(SOURCE INFORMATION begins)

(* ===== verification/Normalizer.v ===== *)
(** * The text normalizer: [EmailAnalyzer.preprocess_text]

    Lower-cases, deletes every character that is neither a word character
    nor white space, tokenizes, drops the stop words and joins the rest
    with single spaces.  NLTK's [word_tokenize] and its English stop-word
    list are not part of the repository: they are the interface
    [Tokenizer], and what is proved of [preprocess_text] holds for every
    instance.  [whitespace_tokenizer] is a reference instance for the
    examples; it splits at white space, where [word_tokenize] also cuts
    contractions such as [cannot], so what is proved of that instance is
    said of it alone. *)

From S2P Require Import Prelude PyValue PyText.

(** What [preprocess_text] asks of NLTK. *)
Class Tokenizer := {
  word_tokenize : text → list text;
  stop_words : list text;
}.

(** The laws of a tokenizer that cuts its input at white space: on text made
    of word characters and white space, the tokens are non-empty words. *)
Class TokenizerLaws `{Tokenizer} := {
  word_tokenize_words s :
    Forall (λ c, is_word c || is_space c) s →
    Forall (λ w, w ≠ [] ∧ Forall (λ c, is_word c) w) (word_tokenize s);
}.

Section normalizer.
Context `{Tokenizer}.

(** [re.sub(r'[^\w\s]', '', s)] *)
Definition strip_special (s : text) : text :=
  filter (λ c, is_word c || is_space c) s.

Definition preprocess_text (v : pyval) : text :=
  match v with
  | PStr text =>
      let text := strip_special (lower text) in
      let tokens := word_tokenize text in
      let filtered_tokens := filter (λ w, w ∉ stop_words) tokens in
      py_join " "%text filtered_tokens
  | _ => []
  end.

End normalizer.

(** The reference tokenizer: split at white space. *)
Definition whitespace_tokenizer (stops : list text) : Tokenizer :=
  {| word_tokenize := py_split; stop_words := stops |}.

(** The tokenizer of the examples: a few of the English stop words. *)
Definition demo_tokenizer : Tokenizer :=
  whitespace_tokenizer
    ["i"; "you"; "your"; "it"; "is"; "the"; "a"; "at"; "on"; "for"; "to";
     "that"; "our"; "this"; "by"; "and"; "of"; "will"; "be"; "now"; "about";
     "up"; "just"]%text.

(** ** Facts *)

Section normalizer_facts.
Context `{Tokenizer}.

Lemma strip_special_clean s :
  Forall (λ c, is_word c || is_space c) (strip_special s).
Proof. apply Forall_filter_self. Qed.

Lemma strip_special_fixed s :
  Forall (λ c, is_word c || is_space c) s → strip_special s = s.
Proof. apply filter_Forall_id. Qed.

Lemma strip_special_idemp s : strip_special (strip_special s) = strip_special s.
Proof. apply strip_special_fixed, strip_special_clean. Qed.

Lemma strip_special_lower s :
  lower (strip_special (lower s)) = strip_special (lower s).
Proof.
  apply lower_fixed. unfold strip_special.
  apply Forall_filter_keep, lower_no_upper.
Qed.

Lemma preprocess_text_not_str v : is_str v = false → preprocess_text v = [].
Proof. by destruct v. Qed.

(** No stop word survives as a token. *)
Lemma filtered_no_stop_words (tokens : list text) (w : text) :
  w ∈ filter (λ w, w ∉ stop_words) tokens → w ∉ stop_words.
Proof. by intros [? ?]%list_elem_of_filter. Qed.

(** Deleting the special characters before or after lower-casing is the
    same: a letter stays a word character when it is lower-cased. *)
Lemma strip_special_lower_strip s :
  strip_special (lower (strip_special s)) = strip_special (lower s).
Proof.
  unfold strip_special, lower. induction s as [|c s IH]; [done|].
  rewrite filter_cons. csimpl. rewrite filter_cons.
  rewrite is_word_lower_char, is_space_lower_char.
  destruct (decide _) as [Hc|Hc]; csimpl; rewrite ?filter_cons,
    ?is_word_lower_char, ?is_space_lower_char; [|done].
  rewrite decide_True by done. by rewrite IH.
Qed.

(** C40: what [preprocess_text] makes of a text, whatever the tokenizer
    and its stop words: the text in lower case has the same normal form,
    and so has the text without its special characters, so two texts that
    differ in case and punctuation only get the same vector; the normal
    form is some of the tokens of the cleaned text, in their order, joined
    by single spaces, and no stop word is among them. *)
Theorem preprocess_text_normal_form s :
  preprocess_text (PStr (lower s)) = preprocess_text (PStr s)
  ∧ preprocess_text (PStr (strip_special s)) = preprocess_text (PStr s)
  ∧ ∃ tokens,
      preprocess_text (PStr s) = py_join " "%text tokens
      ∧ tokens `sublist_of` word_tokenize (strip_special (lower s))
      ∧ Forall (λ w, w ∉ stop_words) tokens.
Proof.
  unfold preprocess_text. split_and!.
  - by rewrite lower_idemp.
  - by rewrite strip_special_lower_strip.
  - eexists. split_and!; [done|apply sublist_filter|apply Forall_filter_self].
Qed.

(** With a tokenizer that cuts at white space, the normalized text
    of any value is made of word characters and spaces only: nothing of
    the punctuation and no other white space is left. *)
Theorem preprocess_text_words `{!TokenizerLaws} v :
  Forall (λ c, is_word c ∨ c = " "%char) (preprocess_text v).
Proof.
  destruct v as [| | | |s| |]; try by constructor.
  apply py_join_Forall; [by repeat constructor|].
  apply Forall_filter_keep.
  eapply Forall_impl; [apply word_tokenize_words, strip_special_clean|].
  intros w [_ Hw]. eapply Forall_impl; [done|]. by left.
Qed.

End normalizer_facts.

Section whitespace_tokenizer_facts.
Context (stops : list text).

#[export] Instance whitespace_tokenizer_laws :
  @TokenizerLaws (whitespace_tokenizer stops).
Proof.
  split. intros s Hs. simpl.
  pose proof (py_split_tokens s) as Htok.
  pose proof (py_split_chars _ s Hs) as Hch.
  rewrite Forall_forall in *. intros w Hw.
  destruct (Htok w Hw) as [Hne Hsp]. split; [done|].
  specialize (Hch w Hw). rewrite Forall_forall in *. intros c Hc.
  specialize (Hch c Hc). specialize (Hsp c Hc). simpl in *.
  rewrite Hsp in Hch. by rewrite orb_false_r in Hch.
Qed.

(** The tokens that are kept, and what they are made of. *)
Lemma kept_tokens s (P : ascii → Prop) :
  Forall P (strip_special (lower s)) →
  Forall is_token (filter (λ w, w ∉ stops) (py_split (strip_special (lower s))))
  ∧ Forall (Forall P)
      (filter (λ w, w ∉ stops) (py_split (strip_special (lower s)))).
Proof.
  intros HP. split; apply Forall_filter_keep;
    [apply py_split_tokens|by apply py_split_chars].
Qed.

(** With the reference tokenizer, which splits at white space, normalizing
    is idempotent: the normalized text of a normalized text is that text.
    This is a fact about the reference instance, not about NLTK. *)
Theorem preprocess_text_idemp v :
  @preprocess_text (whitespace_tokenizer stops)
    (PStr (@preprocess_text (whitespace_tokenizer stops) v))
  = @preprocess_text (whitespace_tokenizer stops) v.
Proof.
  destruct v as [| | | |s| |]; try done. simpl.
  destruct (kept_tokens s (λ c, is_upper c = false)) as [Htok Hlow].
  { apply Forall_filter_keep, lower_no_upper. }
  destruct (kept_tokens s (λ c, is_word c || is_space c)) as [_ Hcl].
  { apply strip_special_clean. }
  rewrite lower_fixed by (by apply py_join_Forall; [repeat constructor|]).
  rewrite strip_special_fixed by (by apply py_join_Forall; [repeat constructor|]).
  rewrite py_split_join by done.
  by rewrite filter_Forall_id by apply Forall_filter_self.
Qed.

End whitespace_tokenizer_facts.

(** * Examples *)

Example preprocess_text_demo :
  @preprocess_text demo_tokenizer
    (PStr "Dear John, Your invoice #12345 is due on 01/15/2023!"%text)
  = "dear john invoice 12345 due 01152023"%text.
Proof. vm_compute. reflexivity. Qed.

Lemma preprocess_text_words_witness :
  Forall (λ c, is_word c ∨ c = " "%char)
    (@preprocess_text demo_tokenizer (PStr "Hello, World!"%text)).
Proof.
  apply (@preprocess_text_words demo_tokenizer (whitespace_tokenizer_laws _)).
Defined.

(SOURCE INFORMATION ends)

* TASK REQUIREMENTS:
Your answer should consist only of the lines above between the line holding "specialize (Hch w" and the line holding "intros HP. split; apply Forall_filter_keep;", inclusive, each transcribed exactly.

* TASK OUTPUT:
  specialize (Hch w Hw). rewrite Forall_forall in *. intros c Hc.
  specialize (Hch c Hc). specialize (Hsp c Hc). simpl in *.
  rewrite Hsp in Hch. by rewrite orb_false_r in Hch.
Qed.

(** The tokens that are kept, and what they are made of. *)
Lemma kept_tokens s (P : ascii → Prop) :
  Forall P (strip_special (lower s)) →
  Forall is_token (filter (λ w, w ∉ stops) (py_split (strip_special (lower s))))
  ∧ Forall (Forall P)
      (filter (λ w, w ∉ stops) (py_split (strip_special (lower s)))).
Proof.
  intros HP. split; apply Forall_filter_keep;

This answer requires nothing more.